* **Your objective**: I need every line of the material below that includes the string "part".

+++ Given entries +++

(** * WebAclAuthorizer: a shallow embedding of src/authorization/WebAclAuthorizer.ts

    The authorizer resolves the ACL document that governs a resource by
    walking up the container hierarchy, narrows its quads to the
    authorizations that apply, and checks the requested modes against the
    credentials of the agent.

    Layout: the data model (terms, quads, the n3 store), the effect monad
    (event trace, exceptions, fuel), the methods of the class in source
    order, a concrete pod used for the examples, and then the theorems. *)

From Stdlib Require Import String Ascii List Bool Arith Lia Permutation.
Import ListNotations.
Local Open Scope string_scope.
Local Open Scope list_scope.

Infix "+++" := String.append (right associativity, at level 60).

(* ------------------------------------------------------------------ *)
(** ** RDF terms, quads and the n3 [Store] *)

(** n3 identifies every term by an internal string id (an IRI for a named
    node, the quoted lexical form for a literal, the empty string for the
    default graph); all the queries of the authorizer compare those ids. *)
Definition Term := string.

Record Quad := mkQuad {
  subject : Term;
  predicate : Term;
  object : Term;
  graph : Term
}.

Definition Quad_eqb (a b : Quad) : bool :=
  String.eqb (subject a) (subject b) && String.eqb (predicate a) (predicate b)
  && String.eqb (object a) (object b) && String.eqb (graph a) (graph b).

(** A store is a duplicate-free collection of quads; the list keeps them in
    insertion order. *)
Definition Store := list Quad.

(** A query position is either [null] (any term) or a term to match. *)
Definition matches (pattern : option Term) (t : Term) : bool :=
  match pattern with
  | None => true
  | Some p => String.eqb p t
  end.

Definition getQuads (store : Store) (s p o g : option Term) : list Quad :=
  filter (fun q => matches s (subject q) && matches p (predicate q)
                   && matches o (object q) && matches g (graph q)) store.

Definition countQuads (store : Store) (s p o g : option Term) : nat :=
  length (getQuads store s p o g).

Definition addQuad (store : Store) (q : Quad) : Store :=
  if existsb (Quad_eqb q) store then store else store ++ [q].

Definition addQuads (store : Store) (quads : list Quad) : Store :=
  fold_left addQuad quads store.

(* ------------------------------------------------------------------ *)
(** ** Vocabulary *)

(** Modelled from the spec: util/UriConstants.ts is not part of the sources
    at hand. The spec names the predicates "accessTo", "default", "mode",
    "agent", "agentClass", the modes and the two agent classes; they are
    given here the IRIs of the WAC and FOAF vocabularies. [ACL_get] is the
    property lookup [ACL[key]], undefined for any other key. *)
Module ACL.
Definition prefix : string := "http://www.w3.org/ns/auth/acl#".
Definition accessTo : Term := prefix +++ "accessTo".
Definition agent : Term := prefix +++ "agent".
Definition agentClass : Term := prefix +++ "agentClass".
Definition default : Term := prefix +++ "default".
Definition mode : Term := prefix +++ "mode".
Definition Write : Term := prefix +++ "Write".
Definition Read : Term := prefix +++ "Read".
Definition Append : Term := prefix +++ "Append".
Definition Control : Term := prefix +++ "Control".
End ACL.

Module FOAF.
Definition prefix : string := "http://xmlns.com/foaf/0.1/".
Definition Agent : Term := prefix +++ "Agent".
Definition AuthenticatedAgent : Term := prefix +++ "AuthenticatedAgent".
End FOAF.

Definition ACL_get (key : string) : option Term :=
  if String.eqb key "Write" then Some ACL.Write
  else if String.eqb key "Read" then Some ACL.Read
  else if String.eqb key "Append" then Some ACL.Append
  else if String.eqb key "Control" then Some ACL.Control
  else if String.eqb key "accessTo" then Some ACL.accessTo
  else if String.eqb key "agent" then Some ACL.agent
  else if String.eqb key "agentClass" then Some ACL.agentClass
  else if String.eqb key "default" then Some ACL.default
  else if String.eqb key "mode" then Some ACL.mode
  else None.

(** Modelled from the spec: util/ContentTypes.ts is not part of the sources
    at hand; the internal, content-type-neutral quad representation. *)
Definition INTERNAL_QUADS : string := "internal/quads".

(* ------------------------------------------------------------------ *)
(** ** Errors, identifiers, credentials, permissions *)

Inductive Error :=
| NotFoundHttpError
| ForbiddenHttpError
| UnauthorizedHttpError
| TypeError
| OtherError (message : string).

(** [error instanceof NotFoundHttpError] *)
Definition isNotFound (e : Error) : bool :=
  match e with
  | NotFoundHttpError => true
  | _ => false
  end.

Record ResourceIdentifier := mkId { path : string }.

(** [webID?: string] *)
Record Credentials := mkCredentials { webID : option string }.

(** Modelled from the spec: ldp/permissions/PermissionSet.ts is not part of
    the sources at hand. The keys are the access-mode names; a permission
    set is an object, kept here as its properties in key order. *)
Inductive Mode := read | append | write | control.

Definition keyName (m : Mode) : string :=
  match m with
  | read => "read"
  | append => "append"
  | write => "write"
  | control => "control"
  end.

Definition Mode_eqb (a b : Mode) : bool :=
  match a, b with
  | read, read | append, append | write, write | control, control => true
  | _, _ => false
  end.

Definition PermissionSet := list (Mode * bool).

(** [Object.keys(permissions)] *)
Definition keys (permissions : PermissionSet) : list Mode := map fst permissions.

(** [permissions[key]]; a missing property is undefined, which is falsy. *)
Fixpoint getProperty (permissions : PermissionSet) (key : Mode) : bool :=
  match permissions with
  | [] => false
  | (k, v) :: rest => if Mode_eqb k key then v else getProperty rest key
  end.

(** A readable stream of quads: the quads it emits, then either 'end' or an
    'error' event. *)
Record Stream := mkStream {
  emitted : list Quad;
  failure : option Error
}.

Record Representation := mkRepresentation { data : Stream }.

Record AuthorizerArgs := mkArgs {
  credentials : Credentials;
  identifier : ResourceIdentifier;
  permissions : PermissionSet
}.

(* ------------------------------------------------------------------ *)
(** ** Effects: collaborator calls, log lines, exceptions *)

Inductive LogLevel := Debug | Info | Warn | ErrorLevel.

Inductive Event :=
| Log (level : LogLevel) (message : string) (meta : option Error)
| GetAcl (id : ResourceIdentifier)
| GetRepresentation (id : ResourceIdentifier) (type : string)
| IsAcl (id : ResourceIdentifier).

+++

* **Task response**:
(** Modelled from the spec: util/UriConstants.ts is not part of the sources
(** Modelled from the spec: util/ContentTypes.ts is not part of the sources
(** Modelled from the spec: ldp/permissions/PermissionSet.ts is not part of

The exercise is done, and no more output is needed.